Undergraduate Course: Data Analysis for Psychology in R1 (PSYL08013)
Course Outline
School | School of Philosophy, Psychology and Language Sciences |
College | College of Arts, Humanities and Social Sciences |
Credit level (Normal year taken) | SCQF Level 8 (Year 1 Undergraduate) |
Availability | Available to all students |
SCQF Credits | 20 |
ECTS Credits | 10 |
Summary | This course provides foundations in working with data, probability, hypothesis testing and the use of R statistical programming environment. |
Course description |
The course is taught based on a mixture of theoretical and practical lectures, labs, and independent learning tasks. In semester 1, lectures cover fundamental principles of describing data and of probability theory. In semester 2, lectures build up to discussion of how we make inferences about our hypotheses in psychology, dealing with probability distributions, sampling, and hypothesis testing. The course then introduces simple statistical tests for two variables by way of example.

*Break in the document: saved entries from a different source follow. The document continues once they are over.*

Lemma eth_accounts_reads_cache_witness :
  let st := sample_state None (stored_session alice) good_payload in
  method (call "eth_accounts") = "eth_accounts"
  /\ request (P := sample_platform) (call "eth_accounts") st
       = (Returned (VAccounts [alice]), st).
Proof.
  intros st. split; [reflexivity|].
  destruct (eth_accounts_reads_cache (P := sample_platform) (call "eth_accounts") st
              eq_refl)
    as (result & Hreq & _ & Hstored & _).
  destruct (Hstored eq_refl) as (Hvalid & _).
  rewrite (Hvalid alice eq_refl) in Hreq. exact Hreq.
Defined.

Lemma signing_methods_use_cached_or_connect_witness :
  let cached := sample_state (Some alice) ∅ good_payload in
  let fresh := sample_state None ∅ good_payload in
  fst (request (P := sample_platform) (call "personal_sign") cached)
    = Returned (VRemote ("personal_sign:" +:+ alice))
  /\ trace (snd (request (P := sample_platform) (call "personal_sign") cached)) = []
  /\ fst (request (P := sample_platform) (call "eth_sendTransaction") fresh)
       = Returned (VRemote ("eth_sendTransaction:" +:+ bob)).
Proof.
  intros cached fresh.
  destruct (signing_methods_use_cached_or_connect (P := sample_platform)
              (call "personal_sign") cached) as (Hsign & _ & _).
  destruct (Hsign eq_refl) as (Hcached & _).
  rewrite (Hcached alice eq_refl).
  split; [reflexivity|]. split; [reflexivity|].
  destruct (signing_methods_use_cached_or_connect (P := sample_platform)
              (call "eth_sendTransaction") fresh) as (_ & _ & Hsend).
  destruct (Hsend eq_refl) as (_ & Hconnect).
  destruct (Hconnect eq_refl (snd (connect (P := sample_platform) fresh)))
    as (Hreturned & _ & _).
  rewrite (Hreturned {| cr_accessToken := Some "jwt"; cr_address := bob |} eq_refl).
  reflexivity.
Defined.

The course starts from scratch, assuming no knowledge of programming.
In the practical lectures and labs, the course introduces the fundamental principles of R programming, with a focus on understanding in a general way how R works, such that these principles can be applied to the use of R for applied data analysis. Students will apply this learning to topics such as basic calculation, data management, plotting and use of simple statistical tests.

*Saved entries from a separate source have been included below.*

(** * Manifest builders: [create_soundlist.py] and [scripts/create_audiomap.py]

    A shallow embedding of the two build scripts and the properties of the
    manifest they write.

    Python [str] values are modelled as [string]: the UTF-8 bytes of the
    text.  Byte-wise comparison of UTF-8 agrees with Python's code-point
    comparison, and searching for the ASCII patterns [.wav] and [.mp3] in
    the bytes finds exactly the occurrences in the text, so [endswith],
    [replace], [in] and the sort order are those of the scripts.  Python
    [float] is Rocq's primitive binary64 [float]. *)

From Stdlib Require Import String Ascii List Bool Arith Lia.
From Stdlib Require Import Permutation Sorted DecimalString OrderedTypeEx.
From Stdlib Require Import PrimFloat.
Import ListNotations.
Open Scope list_scope.
Open Scope string_scope.

(** ** Python string and list primitives used by the scripts *)

Module Py.

(** [s.endswith(suffix)]: the last [len(suffix)] characters of [s] are
    [suffix]. *)
Definition endswith (s suffix : string) : bool :=
  (String.length suffix <=? String.length s)%nat &&
  (substring (String.length s - String.length suffix)
     (String.length suffix) s =? suffix).

(** [s.replace(old, new)] for a non-empty [old]: scan from the left; at
    every position where [old] starts, emit [new] and resume after the
    occurrence (the [skip] counter walks over its remaining characters);
    elsewhere copy the character. *)
Fixpoint replace_from (old new : string) (skip : nat) (s : string)
  : string :=
  match s with
  | EmptyString => EmptyString
  | String c s' =>
      match skip with
      | S k => replace_from old new k s'
      | O =>
          if prefix old s
          then new ++ replace_from old new (String.length old - 1) s'
          else String c (replace_from old new 0 s')
      end
  end.

(** With an empty [old], Python puts [new] before every character and at
    the end. *)
Fixpoint interleave (new s : string) : string :=
  match s with
  | EmptyString => new
  | String c s' => new ++ String c (interleave new s')
  end.

Definition replace (s old new : string) : string :=
  match old with
  | EmptyString => interleave new s
  | String _ _ => replace_from old new 0 s
  end.

(** [x in l] on a list of strings. *)
Definition str_in (x : string) (l : list string) : bool :=
  existsb (String.eqb x) l.

(** [str(n)] for a non-negative [int]. *)
Definition str_of_nat (n : nat) : string :=
  NilEmpty.string_of_uint (Nat.to_uint n).

(** [l.sort(key=...)]: keys are compared with [<] only and the sort is
    stable, which fixes the result; straight insertion from the right
    computes it. *)
Fixpoint insert_by {A : Type} (key : A -> string) (x : A) (l : list A)
  : list A :=
  match l with
  | [] => [x]
  | y :: l' =>
      if (key y <? key x) then y :: insert_by key x l' else x :: y :: l'
  end.

Definition sort_by {A : Type} (key : A -> string) (l : list A) : list A :=
  fold_right (insert_by key) [] l.

End Py.

(** ** Records of the manifest *)

(** [{"audio": ..., "icon": ...}] *)
Record SoundEntry := mkSound {
  audio : string;
  icon : option string
}.

(** [{"audio": ..., "duration": ...}] *)
Record BackingTrackEntry := mkBacking {
  bt_audio : string;
  duration : option float
}.

(** ** The sound loop, shared by both scripts

    The two scripts differ only in the prefix they put before a resolved
    icon ([icon_root]); the [audio] prefix is [sounds/] in both. *)

Section SoundLoop.

Variable icon_root : string.
Variable filenames : list string.

(** [icon_filename = filename.replace(".wav", f"__icon.{extension}")] *)
Definition icon_filename (filename extension : string) : string :=
  Py.replace filename ".wav" ("__icon." ++ extension).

Collectively the course will teach basic programming and data analysis skills, including the principles of applying quantitative analysis to answering research questions, and the fundamentals of writing up and reporting results in an accurate way.

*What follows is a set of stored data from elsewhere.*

Definition modify (f : Client → Client) : M unit :=
  λ w, (Ok tt, mkWorld (f (self w)) (ranges w) (senderUp w), []).

Definition setSender (b : bool) : M unit :=
  λ w, (Ok tt, mkWorld (self w) (ranges w) b, []).

Definition emit (e : event) : M unit := λ w, (Ok tt, w, [e]).

Definition lift {A : Type} (o : outcome A) : M A := λ w, (o, w, []).

Fixpoint forEach {A : Type} (l : list A) (body : A → M unit) : M unit :=
  match l with
  | [] => ret tt
  | x :: l' => (body x : M unit) ;; forEach l' body
  end.

(** [cli.debug]: prints only in debug mode. *)
Definition debug (text : string) : M unit :=
  cli ← getCli;
  if DebugMode cli then emit (EvPrint text) else ret tt.

(** [close(cli.n)]: closing a nil or a closed channel panics. *)
Definition closeChan (n : chan_name) : M unit :=
  cli ← getCli;
  match chanOf n cli with
  | ChOpen => modify (set_chan n ChClosed) ;; emit (EvClose n)
  | ChClosed => lift (Panic "close of closed channel")
  | ChNil => lift (Panic "close of nil channel")
  end.

(** [cli.q <- m].  The channel is unbuffered: the send completes when the
    sender goroutine receives the message, panics when the channel is
    closed and never completes on a nil channel or without a receiver. *)
Definition sendQ (m : message) : M unit :=
  λ w, match q (self w) with
       | ChOpen => if senderUp w then (Ok tt, w, [EvSend m]) else (Block, w, [])
       | ChClosed => (Panic "send on closed channel", w, [])
       | ChNil => (Block, w, [])
       end.

(** [cli.ws.Close()] on the socket the client holds; what the call returns
    is an input of the caller that reads it. *)
Definition wsClose : M unit :=
  cli ← getCli;
  match ws cli with
  | Some c => emit (EvWsClose c)
  | None => lift (Panic "invalid memory address or nil pointer dereference")
  end.

(** ** Construction and the simple methods *)

Definition New (username password : string) (p : provider) : Client :=
  mkClient false username password p "" None ∅ ∅ None None
    ChNil ChNil ChNil ChNil false.

(** A client that has just been constructed runs no goroutine. *)
Definition boot (c : Client) : world := mkWorld c 0 false.

Definition Connected (cli : Client) : bool :=
  match ws cli with
  | Some _ => true
  | None => false
  end.

Definition channelInitialize : M unit :=
  modify (set_chan BreakHartbeat ChOpen) ;;
  modify (set_chan BreakSender ChOpen) ;;
  modify (set_chan Sended ChOpen) ;;
  modify (set_chan Q ChOpen) ;;
  (* the goroutines of an earlier connection keep the channels they were
     started with *)
  setSender false ;;
  modify (set_closing false).

Definition onClosing : M unit :=
  modify (set_closing true) ;; debug "Websocket closing".

Definition onCloseFailed : M unit :=
  modify (set_closing false) ;; debug "Websocket failed close".

Definition onClosed : M unit :=
  modify (set_closing false) ;; debug "Websocket closed".

Definition OnQuote (f : handler) : M unit := modify (set_quoteHander (Some f)).

Definition OnError (f : handler) : M unit := modify (set_errorHandler (Some f)).

(** The function deferred in [startSender], run when the sender goroutine
    returns.  [cli.q] is unbuffered, so [len(cli.q)] is 0 and the loop that
    waits for the queue does not run. *)
Definition senderDeferred : M unit :=
  debug "close sender" ;;
  closeChan Q ;;
  wsClose ;;
  modify (set_ws None) ;;
  closeChan Sended ;;
  setSender false.

(** [<-cli.sended].  Nothing is ever sent on the channel: the receive
    completes once the channel is closed, which only the sender goroutine
    does, in its deferred function, after [cli.breakSender] was closed.  The
    caller resumes after that function has run. *)
Definition recvSended : M unit :=
  λ w, match sended (self w) with
       | ChClosed => (Ok tt, w, [])
       | ChOpen => if senderUp w then senderDeferred w else (Block, w, [])
       | ChNil => (Block, w, [])
       end.

Definition Disconnect : M (option error) :=
  cli ← getCli;
  if negb (Connected cli) then ret None else
  if closing cli then ret None else
  onClosing ;;
  closeChan BreakHartbeat ;;
  closeChan BreakSender ;;
  recvSended ;;
  onClosed ;;
  ret None.

Definition onConnected : M unit :=
  debug "Websocket connected" ;;
  emit (EvGo "startReceiver") ;;
  emit (EvGo "startSender") ;;
  setSender true ;;
  emit (EvGo "heartbeat").

(** [reply] is what the credential exchange answers to this call.
    [http.NewRequest] does not fail on the two URLs of [makeAuthURL]. *)
Definition refreshToken (reply : http_reply) : M (option error) :=
  cli ← getCli;
  url ← lift (makeAuthURL (provider_ cli));
  emit (EvHttpGet url (username cli) (password cli)) ;;
  match reply with
  | HttpFail err => ret (Some err)
  | HttpReply status body =>
      if decide (status ≠ 200%Z) then ret (Some "Auth failed.") else
      match body with
      | inl err => ret (Some err)
      | inr b => modify (set_token b) ;; ret None
      end
  end.

(** [dialed] is what the dialer answers to this call. *)
Definition refreshWebsocket (dialed : error + conn) : M (option error) :=
  cli ← getCli;
  (if Connected cli then Disconnect ;; ret tt else ret tt) ;;
  cli ← getCli;
  url ← lift (makeSoketURL (provider_ cli) (token cli));
  emit (EvDial url) ;;
  match dialed with
  | inl err => ret (Some err)
  | inr c => modify (set_ws (Some c)) ;; onConnected ;; ret None
  end.

Definition Connect (reply : http_reply) (dialed : error + conn) : M (option error) :=
  debug "Websocket connecting..." ;;
  channelInitialize ;;
  err ← refreshToken reply;
  match err with
  | Some e => ret (Some e)
  | None => refreshWebsocket dialed
  end.

(** ** Subscriptions *)

Section Reconciler.

Variable rangeOrder : nat → gmap string bool → list string.

Definition rangeKeys (m : gmap string bool) : M (list string) :=
  λ w, (Ok (rangeOrder (ranges w) m),
        mkWorld (self w) (S (ranges w)) (senderUp w), []).

Definition refreshChannels : M unit :=
  cli ← getCli;
  if negb (Connected cli) then ret tt else
  ks ← rangeKeys (channels cli);
  forEach ks (λ k,
    cli ← getCli;
    match joinedChannels cli !! k with
    | None => m ← lift (makeJoinMessage (provider_ cli) k); sendQ m
    | Some _ => ret tt
    end) ;;
  cli ← getCli;
  ks ← rangeKeys (joinedChannels cli);
  forEach ks (λ k,
    cli ← getCli;
    match channels cli !! k with
    | None => m ← lift (makeLeaveMessage (provider_ cli) k); sendQ m
    | Some _ => ret tt
    end) ;;
  modify (set_joinedChannels ∅) ;;
  cli ← getCli;
  ks ← rangeKeys (channels cli);
  forEach ks (λ k,
    modify (λ c, set_joinedChannels (<[k := true]> (joinedChannels c)) c)).

Definition Join (chs : list string) : M unit :=
  forEach chs (λ channel,
    let c := TrimSpace channel in
    cli ← getCli;
    match channels cli !! c with
    | None => modify (λ cl, set_channels (<[c := true]> (channels cl)) cl)
    | Some _ => ret tt
    end) ;;
  refreshChannels.

Definition Leave (chs : list string) : M unit :=
  forEach chs (λ channel,
    modify (λ cl, set_channels (delete (TrimSpace channel) (channels cl)) cl)) ;;
  refreshChannels.

Definition LeaveAll : M unit :=
  modify (set_channels ∅) ;;
  refreshChannels.

End Reconciler.

(** ** The goroutines of a connection

    [onConnected] starts three goroutines.  Each of them is a loop; one
    turn of a loop is a call that reads the client as it is at that
    moment.  What a turn receives from outside (the clock, the result of a
    read or of a write) is an argument of the turn.  The handlers are the
    owner's code: their calls are recorded, and they are taken to return
    and to leave the client alone. *)

(** One tick of the ticker in [heartbeat]:
    [cli.q <- makeHeartbeatMessage(cli.provider)], where [now] is the
    clock at the tick. *)
Definition heartbeatTick (now : Z) : M unit :=
  cli ← getCli;
  m ← lift (makeHeartbeatMessage (provider_ cli) now);
  sendQ m.

(** An error as the goroutines look at it: the close frame of the peer
    (gorilla's [*websocket.CloseError]) with its code, or any other
    error. *)
Inductive failure : Type :=
| CloseError (code : Z) (text : string)
| OtherError (text : string).

Definition CloseGoingAway : Z := 1001.

Definition CloseAbnormalClosure : Z := 1006.

(** gorilla's [websocket.IsUnexpectedCloseError]: the error is a close
    error and its code is none of the expected ones. *)
Definition IsUnexpectedCloseError (err : failure) (expectedCodes : list Z) : bool :=
  match err with
  | CloseError code _ => negb (bool_decide (code ∈ expectedCodes))
  | OtherError _ => false
  end.

(** What the goroutines do to the outside world.  The format of a debug
    print is kept as the source writes it, with its argument. *)
Inductive notice : Type :=
| NPrintf (format : string) (arg : message + failure)   (* cli.debug(format, arg) *)
| NQuote (f : handler) (quote : message)                (* cli.quoteHander(a) *)
| NError (f : handler) (err : failure)                  (* cli.errorHandler(err) *)
| NWrite (c : conn) (data : message).                   (* cli.ws.WriteJSON(data) *)

Definition debugf (cli : Client) (format : string) (arg : message + failure) :
    list notice :=
  if DebugMode cli then [NPrintf format arg] else [].

Definition onQuote (cli : Client) (a : message) : list notice :=
  debugf cli "%v\n" (inl a)
  ++ match quoteHander cli with
     | Some f => [NQuote f a]
     | None => []
     end.

Definition onError (cli : Client) (err : failure) : list notice :=
  debugf cli "IntrinioRealtime | Websocket error: %v\n" (inr err)
  ++ match errorHandler cli with
     | Some f => [NError f err]
     | None => []
     end.

(** [defer]: [d] runs when [m] has returned or panicked, and the panic
    goes on after it. *)
Definition deferring {A : Type} (d : M unit) (m : M A) : M A :=
  λ w, match m w with
       | (Block, w1, e1) => (Block, w1, e1)
       | (r, w1, e1) =>
           match d w1 with
           | (Ok _, w2, e2) => (r, w2, e1 ++ e2)
           | (Panic msg, w2, e2) => (Panic msg, w2, e1 ++ e2)
           | (Block, w2, e2) => (Block, w2, e1 ++ e2)
           end
       end.

(** A turn of the loop of [startReceiver] has two halves.  In the first
    the read deadline is set and the read begins, on the socket that the
    client holds: [cli.ws.SetReadDeadline] on a socket that is gone is a
    nil dereference.  The read then waits for the peer. *)
Definition receiverArm : M unit :=
  cli ← getCli;
  match ws cli with
  | None => lift (Panic "invalid memory address or nil pointer dereference")
  | Some _ => ret tt
  end.

(** In the second half the read has returned [r]: a quote, or an error,
    which ends the loop.  The notices are returned. *)
Definition receiverHandle (r : failure + message) : M (list notice) :=
  cli ← getCli;
  match r with
  | inl err =>
      if IsUnexpectedCloseError err [CloseGoingAway; CloseAbnormalClosure]
      then ret (onError cli err) else ret []
  | inr a => ret (onQuote cli a)
  end.

Definition receiverTurn (r : failure + message) : M (list notice) :=
  receiverArm ;; receiverHandle r.

(** The loop reads the quotes, then the read that fails with [err]. *)
Fixpoint receiverLoop (quotes : list message) (err : failure) : M (list notice) :=
  match quotes with
  | [] => receiverTurn (inl err)
  | a :: quotes' =>
      ns ← receiverTurn (inr a);
      ns' ← receiverLoop quotes' err;
      ret (ns ++ ns')
  end.

Definition startReceiver (quotes : list message) (err : failure) : M (list notice) :=
  deferring (Disconnect ;; ret tt) (receiverLoop quotes err).



(** * Vocabulary of the properties *)

(** ** Provider adapter *)

Definition validProvider (p : provider) : Prop := p = IEX ∨ p = QUODD.

#[global] Instance validProvider_dec (p : provider) : Decision (validProvider p).
Proof. unfold validProvider. apply _. Defined.

(** The message the adapter builds for a channel, when it builds one. *)
Definition joinMsg (p : provider) (k : string) : message :=
  match makeJoinMessage p k with Ok m => m | _ => ∅ end.

Definition leaveMsg (p : provider) (k : string) : message :=
  match makeLeaveMessage p k with Ok m => m | _ => ∅ end.

Definition joinEvent (p : provider) : string :=
  if decide (p = IEX) then "phx_join" else "subscribe".

Definition leaveEvent (p : provider) : string :=
  if decide (p = IEX) then "phx_leave" else "unsubscribe".

(** The keys for which a map has no entry: [_, ok := m[k]; !ok]. *)
Definition absent (m : gmap string bool) (k : string) : Prop := m !! k = None.

#[global] Instance absent_dec (m : gmap string bool) (k : string) :
  Decision (absent m k).
Proof. unfold absent. apply _. Defined.

(** The channels added to [D] by [Join], removed from it by [Leave]. *)
Definition joinAll (chs : list string) (D : gmap string bool) : gmap string bool :=
  foldl (λ D channel,
           match D !! TrimSpace channel with
           | None => <[TrimSpace channel := true]> D
           | Some _ => D
           end) D chs.

Definition leaveEach (chs : list string) (D : gmap string bool) : gmap string bool :=
  foldl (λ D channel, delete (TrimSpace channel) D) D chs.

Definition markAll (ks : list string) (J : gmap string bool) : gmap string bool :=
  foldl (λ J k, <[k := true]> J) J ks.

(** A connection that works: the socket is there, the queue is open and
    the sender goroutine receives from it. *)
Definition online (w : world) : Prop :=
  Connected (self w) = true ∧ q (self w) = ChOpen ∧ senderUp w = true.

The course employs a collaborative learning approach based on pair programming principles, where students work in small groups throughout the labs. This method facilitates peer-to-peer learning of both programming and statistics simultaneously. Students alternate between roles of 'driver' (responsible for writing code) and 'navigator' (identifying potential issues with code or strategy), ensuring each student gains experience in both roles. This group-based approach serves a dual purpose: it gradually introduces first-year students to coding while they learn new statistical concepts, and it provides a supportive environment for working through formative milestones. These milestones are designed to prepare students for their assessed report, effectively bridging the gap between theoretical knowledge and practical application in a collaborative setting.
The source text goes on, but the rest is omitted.